=== Task goal ===
One line at a time, check the entries below for the word "Python", and copy each line that has it.

(Records provided Opens)

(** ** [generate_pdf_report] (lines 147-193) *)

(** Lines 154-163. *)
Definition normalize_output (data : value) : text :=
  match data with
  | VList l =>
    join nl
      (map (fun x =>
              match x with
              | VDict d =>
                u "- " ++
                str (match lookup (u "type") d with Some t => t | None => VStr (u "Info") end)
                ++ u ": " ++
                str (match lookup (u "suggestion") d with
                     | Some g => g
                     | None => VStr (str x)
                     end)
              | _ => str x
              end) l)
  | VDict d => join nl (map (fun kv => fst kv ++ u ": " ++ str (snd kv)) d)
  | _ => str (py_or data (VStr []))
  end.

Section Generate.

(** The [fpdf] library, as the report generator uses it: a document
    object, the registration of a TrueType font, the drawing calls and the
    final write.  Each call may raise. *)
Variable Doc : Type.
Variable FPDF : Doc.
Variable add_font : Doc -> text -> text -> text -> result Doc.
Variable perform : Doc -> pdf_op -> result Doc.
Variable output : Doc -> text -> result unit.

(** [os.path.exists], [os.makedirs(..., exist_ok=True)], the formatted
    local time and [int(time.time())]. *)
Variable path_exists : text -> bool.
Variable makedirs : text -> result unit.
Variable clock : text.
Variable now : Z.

(Records provided Closes)
(Records provided Opens)

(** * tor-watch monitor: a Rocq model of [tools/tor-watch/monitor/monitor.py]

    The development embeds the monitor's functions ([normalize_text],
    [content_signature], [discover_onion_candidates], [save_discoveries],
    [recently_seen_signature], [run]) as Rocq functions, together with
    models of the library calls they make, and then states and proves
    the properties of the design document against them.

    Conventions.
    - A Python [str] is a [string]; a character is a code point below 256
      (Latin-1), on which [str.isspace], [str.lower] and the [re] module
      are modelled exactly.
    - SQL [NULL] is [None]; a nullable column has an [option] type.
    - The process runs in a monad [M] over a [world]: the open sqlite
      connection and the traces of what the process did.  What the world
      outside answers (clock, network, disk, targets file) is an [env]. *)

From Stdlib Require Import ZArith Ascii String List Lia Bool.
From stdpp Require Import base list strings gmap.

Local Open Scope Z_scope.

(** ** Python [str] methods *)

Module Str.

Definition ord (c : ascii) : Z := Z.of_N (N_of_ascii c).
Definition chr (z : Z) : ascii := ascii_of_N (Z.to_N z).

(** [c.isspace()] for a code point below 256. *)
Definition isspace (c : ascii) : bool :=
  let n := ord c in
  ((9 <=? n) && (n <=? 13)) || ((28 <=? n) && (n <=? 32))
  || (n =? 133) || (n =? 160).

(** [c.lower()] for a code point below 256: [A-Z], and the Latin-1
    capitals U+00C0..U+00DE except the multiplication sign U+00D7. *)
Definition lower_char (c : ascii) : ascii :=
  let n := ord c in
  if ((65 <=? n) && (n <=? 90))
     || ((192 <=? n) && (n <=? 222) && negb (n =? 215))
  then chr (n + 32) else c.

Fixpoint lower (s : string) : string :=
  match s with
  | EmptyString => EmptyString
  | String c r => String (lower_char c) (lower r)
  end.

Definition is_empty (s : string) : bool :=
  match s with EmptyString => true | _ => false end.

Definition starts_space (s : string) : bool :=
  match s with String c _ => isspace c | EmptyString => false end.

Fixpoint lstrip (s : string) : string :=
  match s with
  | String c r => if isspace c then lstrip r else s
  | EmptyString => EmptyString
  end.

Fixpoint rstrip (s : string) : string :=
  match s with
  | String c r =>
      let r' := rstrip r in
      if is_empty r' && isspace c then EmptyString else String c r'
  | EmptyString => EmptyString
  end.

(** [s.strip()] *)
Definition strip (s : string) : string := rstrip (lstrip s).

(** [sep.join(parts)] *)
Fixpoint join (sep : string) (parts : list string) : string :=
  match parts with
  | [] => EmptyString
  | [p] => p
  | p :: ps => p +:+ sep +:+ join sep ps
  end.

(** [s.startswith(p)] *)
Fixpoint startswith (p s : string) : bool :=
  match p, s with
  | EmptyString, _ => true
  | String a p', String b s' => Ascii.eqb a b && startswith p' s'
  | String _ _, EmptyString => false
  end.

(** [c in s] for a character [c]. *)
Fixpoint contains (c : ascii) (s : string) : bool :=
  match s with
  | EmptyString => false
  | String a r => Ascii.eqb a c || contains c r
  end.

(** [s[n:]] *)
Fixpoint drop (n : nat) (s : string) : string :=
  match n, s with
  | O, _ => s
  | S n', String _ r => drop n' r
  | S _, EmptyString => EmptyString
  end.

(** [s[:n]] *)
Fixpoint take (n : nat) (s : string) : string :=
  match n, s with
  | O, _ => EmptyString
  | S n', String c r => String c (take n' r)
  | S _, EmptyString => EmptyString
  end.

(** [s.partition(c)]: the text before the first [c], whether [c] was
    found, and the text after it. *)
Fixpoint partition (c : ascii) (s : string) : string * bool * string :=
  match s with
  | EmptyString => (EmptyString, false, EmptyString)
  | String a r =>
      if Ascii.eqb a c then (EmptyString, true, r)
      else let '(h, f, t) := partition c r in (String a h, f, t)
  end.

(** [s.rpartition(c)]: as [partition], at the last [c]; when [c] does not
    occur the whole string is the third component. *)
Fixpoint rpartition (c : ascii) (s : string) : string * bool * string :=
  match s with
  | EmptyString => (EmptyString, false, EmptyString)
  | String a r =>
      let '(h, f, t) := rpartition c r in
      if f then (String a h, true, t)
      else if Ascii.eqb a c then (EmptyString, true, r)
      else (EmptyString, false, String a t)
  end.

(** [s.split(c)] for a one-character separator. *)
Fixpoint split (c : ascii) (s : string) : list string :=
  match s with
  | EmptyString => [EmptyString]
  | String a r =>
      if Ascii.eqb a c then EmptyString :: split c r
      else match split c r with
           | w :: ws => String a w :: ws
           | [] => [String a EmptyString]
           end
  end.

(Records provided Closes)

=== Task output ===
    - A Python [str] is a [string]; a character is a code point below 256
(** ** Python [str] methods *)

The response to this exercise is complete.